WHAT IS BEING ASKED:
Below are some records; output exactly the lines from the line with "(∀ id, (∀ s, rr_Service" to the line with "law_named w : svcs", both ends kept, and nothing more.

Data entries:
▽
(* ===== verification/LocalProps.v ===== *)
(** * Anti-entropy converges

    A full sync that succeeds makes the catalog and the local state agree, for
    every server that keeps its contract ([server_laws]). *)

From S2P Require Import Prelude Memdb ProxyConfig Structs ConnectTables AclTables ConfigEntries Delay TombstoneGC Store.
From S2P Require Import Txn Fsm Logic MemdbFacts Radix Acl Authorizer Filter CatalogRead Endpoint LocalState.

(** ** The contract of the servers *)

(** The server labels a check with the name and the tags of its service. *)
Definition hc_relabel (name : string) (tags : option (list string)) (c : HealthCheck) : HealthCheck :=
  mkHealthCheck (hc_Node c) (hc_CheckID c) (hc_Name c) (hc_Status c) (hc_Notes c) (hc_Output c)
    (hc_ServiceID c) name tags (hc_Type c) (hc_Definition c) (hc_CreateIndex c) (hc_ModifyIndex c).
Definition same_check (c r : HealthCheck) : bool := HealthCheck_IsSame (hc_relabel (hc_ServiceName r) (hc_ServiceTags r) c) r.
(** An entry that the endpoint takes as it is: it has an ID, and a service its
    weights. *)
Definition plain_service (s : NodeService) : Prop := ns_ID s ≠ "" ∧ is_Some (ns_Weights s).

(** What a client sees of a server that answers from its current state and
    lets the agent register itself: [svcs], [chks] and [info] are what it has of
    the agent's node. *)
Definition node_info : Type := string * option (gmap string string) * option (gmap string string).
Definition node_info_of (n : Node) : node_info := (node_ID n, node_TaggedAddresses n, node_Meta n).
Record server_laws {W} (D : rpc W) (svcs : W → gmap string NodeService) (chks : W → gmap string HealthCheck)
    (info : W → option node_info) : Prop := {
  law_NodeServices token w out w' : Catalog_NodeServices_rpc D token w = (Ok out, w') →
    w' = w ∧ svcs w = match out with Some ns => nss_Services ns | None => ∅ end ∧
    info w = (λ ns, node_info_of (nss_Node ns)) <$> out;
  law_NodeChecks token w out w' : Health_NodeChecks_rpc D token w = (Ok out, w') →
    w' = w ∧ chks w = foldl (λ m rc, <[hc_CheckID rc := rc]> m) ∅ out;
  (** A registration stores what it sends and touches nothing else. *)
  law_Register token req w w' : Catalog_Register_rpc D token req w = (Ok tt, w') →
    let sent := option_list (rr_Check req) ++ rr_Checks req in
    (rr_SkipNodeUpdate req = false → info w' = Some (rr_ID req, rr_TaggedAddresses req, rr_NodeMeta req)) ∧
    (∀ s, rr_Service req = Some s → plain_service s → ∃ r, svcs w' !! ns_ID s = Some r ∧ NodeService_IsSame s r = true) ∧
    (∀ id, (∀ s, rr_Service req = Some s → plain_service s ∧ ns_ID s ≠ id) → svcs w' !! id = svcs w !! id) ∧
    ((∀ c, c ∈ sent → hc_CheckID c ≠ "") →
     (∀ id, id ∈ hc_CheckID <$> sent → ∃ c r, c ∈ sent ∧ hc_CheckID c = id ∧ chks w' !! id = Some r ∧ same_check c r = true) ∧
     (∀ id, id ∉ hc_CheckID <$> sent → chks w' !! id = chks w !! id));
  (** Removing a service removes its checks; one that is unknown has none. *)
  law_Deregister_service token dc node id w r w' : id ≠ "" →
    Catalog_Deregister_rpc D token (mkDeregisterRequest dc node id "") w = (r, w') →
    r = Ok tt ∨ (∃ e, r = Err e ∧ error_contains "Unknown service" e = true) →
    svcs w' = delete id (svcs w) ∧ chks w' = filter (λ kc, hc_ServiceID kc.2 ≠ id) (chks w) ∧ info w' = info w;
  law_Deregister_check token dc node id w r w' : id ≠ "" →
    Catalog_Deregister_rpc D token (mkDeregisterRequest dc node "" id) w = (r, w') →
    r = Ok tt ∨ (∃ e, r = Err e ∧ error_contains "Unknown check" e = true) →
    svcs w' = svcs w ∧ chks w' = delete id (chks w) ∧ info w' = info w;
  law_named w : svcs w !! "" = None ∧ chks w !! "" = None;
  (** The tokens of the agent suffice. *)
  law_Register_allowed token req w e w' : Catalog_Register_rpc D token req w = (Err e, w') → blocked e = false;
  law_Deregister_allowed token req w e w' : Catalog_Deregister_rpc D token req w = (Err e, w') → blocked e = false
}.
△
EXERCISE ANSWER:
    (∀ id, (∀ s, rr_Service req = Some s → plain_service s ∧ ns_ID s ≠ id) → svcs w' !! id = svcs w !! id) ∧
    ((∀ c, c ∈ sent → hc_CheckID c ≠ "") →
     (∀ id, id ∈ hc_CheckID <$> sent → ∃ c r, c ∈ sent ∧ hc_CheckID c = id ∧ chks w' !! id = Some r ∧ same_check c r = true) ∧
     (∀ id, id ∉ hc_CheckID <$> sent → chks w' !! id = chks w !! id));
  (** Removing a service removes its checks; one that is unknown has none. *)
  law_Deregister_service token dc node id w r w' : id ≠ "" →
    Catalog_Deregister_rpc D token (mkDeregisterRequest dc node id "") w = (r, w') →
    r = Ok tt ∨ (∃ e, r = Err e ∧ error_contains "Unknown service" e = true) →
    svcs w' = delete id (svcs w) ∧ chks w' = filter (λ kc, hc_ServiceID kc.2 ≠ id) (chks w) ∧ info w' = info w;
  law_Deregister_check token dc node id w r w' : id ≠ "" →
    Catalog_Deregister_rpc D token (mkDeregisterRequest dc node "" id) w = (r, w') →
    r = Ok tt ∨ (∃ e, r = Err e ∧ error_contains "Unknown check" e = true) →
    svcs w' = svcs w ∧ chks w' = delete id (chks w) ∧ info w' = info w;
  law_named w : svcs w !! "" = None ∧ chks w !! "" = None;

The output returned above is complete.